Suu Kyi spoke about the importance of not just consulting but of listening: “Our people are weak at achieving consensus through listening … we must listen to, and understand, what others are saying”.
So what do the myriad civil society organisations think about the liberalisation process? Not one person we spoke to said ”Don’t engage”. The only doubting Thomas I found was an old expat journo who believed the whole process was just the generals engaging in “Burmanisation”, using democracy as a pretext for signing ceasefire agreements with the troublesome ethnic states around the border so that real power could remain with the central government.
Another signal that change is on the way in Burma came when Khin Maung Si, a minister and one of the more conservative of the generals, signed the Walk Free – Zero Tolerance for Slavery Pledge with the mining magnate Andrew Forrest and then appeared alongside Thai boy band Slot Machine and American singer Jason Mraz on stage at a rock concert attended by 60,000 enthusiastic Burmese youth.
The most emotional moment occurred at a dinner with female Burmese activists, each telling about their lives.
One young woman stood up and said: “I was in jail for 11 years. My husband died in jail and then my house was washed away by hurricane Nagis.” We were stunned. She was confident, articulate and excited about the prospects for real change and determined to be a part of the new Burma.
What these women, all former political prisoners, were asking for was the chance for vocational training. All had seen their education destroyed by long stints in jail but their political savvy and leadership skills were obvious.
Australian aid should continue to be a part of this process. Australia is Burma’s second biggest bilateral donor. Concentrating on education and health, we have also been creative with small amounts being put to good purpose.
One example of this is the announcement by the Foreign Minister, Bob Carr, of money to be spent on proper heritage processes to save the beautiful old Victorian buildings of Rangoon. After the protection of 70 years of closed society, they are at risk.
But all is not rosy in the Burmese polity. Although 11 ceasefire agreements have been signed, civil war continues in northern Kachin and troublesome Rakhine.
For Australians, Rakhine has become an issue as the predominantly Muslim Rohingya flee the inter-communal violence and seek refuge in Malaysia and eventually Australia.
Suu Kyi has been criticised for not speaking out in defence of the Rohingya. As with all such issues, the situation is more complex than seen by us sitting comfortably on our First World sofas, telling resistance leaders what to do.
Suu Kyi has tried not to inflame the fragile situation. The Buddhist Rakhine feel threatened by the increasing presence of Rohingya, and violence has increased over the past few years. One expat commentator said “there would be a riot” if she spoke out. She has issued a joint statement with lawmakers from ethnic minority parties calling for the government to address the concerns of both communities, and on the vexed question of citizenship she has called for the Rohingyas to have their citizenship dealt with in the broader context of a citizenship commission.
For us in Australia, it seems a timid response but nobody doubts her courage, so it needs to be seen in the context of the delicate dance she is doing with the generals.

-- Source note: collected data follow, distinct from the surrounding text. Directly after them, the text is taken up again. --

Definition canonical_path (path : string) : bool :=
  str_starts_with "/" path && negb (str_contains "//" path) && negb (existsb char_is_control (chars path))
  && negb (existsb (fun part => bool_decide (part = ".") || bool_decide (part = "..")) (segments path)).

Definition read_shard (s : PlanningSnapshot.t) (m : Manifest.t) (shard : Shard.t) : presult (list byte) :=
  b ← decode_verified read_blob (PlanningBytes.mk (Shard.sha256 shard) (Shard.size shard) "") (storage s);
  decode_shard (Manifest.schema_version m) shard b.

Definition bucket_providers (s : PlanningSnapshot.t) (m : Manifest.t) (absolute_path : string) : presult (list N) :=
  let digest := sha256 (bytes absolute_path) in
  let bucket_index := first_byte digest in
  bucket ← index (Manifest.buckets m) bucket_index;
  shard ← index (Manifest.shards m) (N.to_nat (Bucket.shard bucket));
  b ← read_shard s m shard;
  bucket_bytes ← bucket_slice b bucket;
  lookup_bucket bucket_bytes (Manifest.schema_version m) bucket_index (Manifest.package_count m) digest.

Definition file_providers (s : PlanningSnapshot.t) (r : PlanningRepository.t) (absolute_path : string) : presult (list N) :=
  if negb (canonical_path absolute_path) then input "file-provides selector is not a canonical absolute path"
  else
    descriptor ← ok_or (PlanningError.Input "planning repository has no file-provides index") (PlanningRepository.file_provides r);
    manifest_bytes ← decode_verified read_blob descriptor (storage s);
    let primary := PlanningBytes.sha256 (PlanningRepository.primary r) in
    let filelists := PlanningBytes.sha256 (PlanningRepository.filelists r) in
    if is_lazy_binary manifest_bytes then
      manifest ← validate_lazy_binary_manifest manifest_bytes primary filelists;
      let providers := lazy_binary_primary_providers manifest absolute_path in
      if negb (bool_decide (providers = [])) then Ok providers
      else scan_binary_file_providers s r manifest absolute_path
    else
      probe ← json_error (probe_json manifest_bytes);
      if probe =? LAZY_INDEX_SCHEMA_VERSION then
        manifest ← read_canonical lazy_json manifest_bytes;
        _ ← validate_lazy_manifest manifest primary filelists;
        scan_file_providers s r manifest absolute_path
      else
        manifest ← read_canonical manifest_json manifest_bytes;
        _ ← validate_readable_manifest manifest primary filelists;
        bucket_providers s manifest absolute_path.

(** Whether the next refresh may keep the index. *)
Definition current_descriptor_valid (s : PlanningSnapshot.t) (r : PlanningRepository.t) : presult bool :=
  descriptor ← ok_or (PlanningError.Input "planning repository has no file-provides index") (PlanningRepository.file_provides r);
  manifest_bytes ← decode_verified read_blob descriptor (storage s);
  let primary := PlanningBytes.sha256 (PlanningRepository.primary r) in
  let filelists := PlanningBytes.sha256 (PlanningRepository.filelists r) in
  if is_lazy_binary manifest_bytes then
    _ ← validate_lazy_binary_manifest manifest_bytes primary filelists;
    Ok (starts_with LAZY_BINARY_V3_MAGIC manifest_bytes)
  else
    probe ← json_error (probe_json manifest_bytes);
    if probe =? LAZY_INDEX_SCHEMA_VERSION then
      manifest ← read_canonical lazy_json manifest_bytes;
      _ ← validate_lazy_manifest manifest primary filelists; Ok false
    else
      manifest ← read_canonical manifest_json manifest_bytes;
      if negb (Manifest.schema_version manifest =? INDEX_SCHEMA_VERSION) then Ok false
      else _ ← validate_manifest manifest primary filelists; Ok true.
End lookup.

(** The blobs an index refers to, which must be kept with it. *)
Definition referenced_shards_for_gc (manifest_bytes : list byte) (r : PlanningRepository.t) : presult (list string) :=
  let primary := PlanningBytes.sha256 (PlanningRepository.primary r) in
  let filelists := PlanningBytes.sha256 (PlanningRepository.filelists r) in
  if is_lazy_binary manifest_bytes then
    _ ← validate_lazy_binary_manifest manifest_bytes primary filelists; Ok []
  else
    probe ← json_error (probe_json manifest_bytes);
    if probe =? LAZY_INDEX_SCHEMA_VERSION then
      manifest ← read_canonical lazy_json manifest_bytes;
      _ ← validate_lazy_manifest manifest primary filelists; Ok []
    else
      manifest ← read_canonical manifest_json manifest_bytes;
      shard_count ← ok_or (PlanningError.Input "retained file-provides manifest schema is unsupported")
                      (shard_count_of (Manifest.schema_version manifest));
      _ ← validate_manifest_layout manifest primary filelists (Manifest.schema_version manifest) shard_count;
      Ok (Shard.sha256 <$> Manifest.shards manifest).

(** ** Building the compact index *)

Definition identities_of (g : Generation.t) : presult (list PrimaryPackageIdentity.t) :=
  match Generation.primary_identities g with
  | Some identities => Ok identities
  | None =>
      records ← metadata (parse_repomd_records unescape (tokenize [Ok (Generation.repomd g)]));
      primary_bytes ← cache (Generation.primary g);
      validated ← metadata (validate_primary_record sha256_hex zstd_stream gzip_stream unescape tokenize sha256
                              [Ok primary_bytes] (RepomdRecords.primary records));
      Ok (ValidatedPrimary.identities validated)
  end.

Definition package_record (p : nat * PrimaryPackageIdentity.t) : presult (list byte * N) :=
  checksum ← decode_sha256 (PrimaryPackageIdentity.checksum p.2);
  ordinal ← as_u32 p.1;
  Ok (checksum, ordinal).

Definition enumerate {A} (l : list A) : list (nat * A) := zip (seq 0 (length l)) l.

Definition entry_bytes (e : list byte * N) : list byte := e.1 ++ u32_be e.2.

(** One record of the projection: the digest before it, and the bytes so far. *)
Definition primary_file_step (s : option (list byte) * list byte) (record : list byte) :
    presult (option (list byte) * list byte) :=
  let '(previous, b) := s in
  let digest := take 32 record in
  if match previous with
     | Some p => bool_decide (take 16 p = take 16 digest) && negb (bool_decide (p = digest))
     | None => false
     end
  then input "primary file truncated digest collision"
  else Ok (Some digest, b ++ take 16 digest ++ drop 32 record).

Definition build_bytes (g : Generation.t) : presult (list byte) :=
  identities ← identities_of g;
  package_count ← as_u32 (length identities);
  entries ← mapM package_record (enumerate identities);
  let entries := sort_by (fun a b => cmp a.1 b.1) entries in
  if windows2_any (fun a b => bool_decide (a.1 = b.1)) entries then input "primary package checksums are duplicate"
  else
    primary ← decode_sha256 (Generation.primary_sha256 g);
    filelists ← decode_sha256 (Generation.filelists_sha256 g);
    let head magic := magic ++ primary ++ filelists ++ u32_be package_count in
    let packages := concat (entry_bytes <$> entries) in
    b ← match Generation.primary_files g with
        | None => Ok (head LAZY_BINARY_V2_MAGIC ++ packages)
        | Some files =>
            let count := (length files / CACHE_PRIMARY_FILE_ENTRY_SIZE)%nat in
            let start := head LAZY_BINARY_V3_MAGIC ++ u64_be (N.of_nat count) ++ packages in
            if negb (length files mod CACHE_PRIMARY_FILE_ENTRY_SIZE =? 0)%nat
            then input "primary file projection has a partial record"
            else
              '(_, b) ← fold_result primary_file_step (None, start) (chunks_exact CACHE_PRIMARY_FILE_ENTRY_SIZE files);
              Ok b
        end;
    _ ← validate_lazy_binary_manifest b (Generation.primary_sha256 g) (Generation.filelists_sha256 g);
    Ok b.

(** With the store of blobs as a state [F]. *)
Definition build {F} (publish_blob_deferred : string -> list byte -> F -> presult unit * F) (g : Generation.t)
    (blob_store : bool) (f : F) : presult PlanningBytes.t * F :=
  match build_bytes g with
  | Err e => (Err e, f)
  | Ok b =>
      let descriptor := PlanningBytes.mk (sha256_hex b) (N.of_nat (length b)) "" in
      if blob_store then
        let '(r, f) := publish_blob_deferred (sha256_hex b) b f in ((fun _ => descriptor) <$> r, f)
      else (Ok descriptor, f)
  end.
End index.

Australia needs to engage with caution, but continue to press for the release of the few hundred political prisoners and for a humanitarian response to the victims of communal violence in Rakhine. Aid projects should be continued and strengthened.
It is a pity that at a time when Australian aid can be most influential in the shaping of a new Burma, the aid budget is under threat from domestic imperatives such as a balanced budget.
Meredith Burgmann is president of the Australian Council for International Development.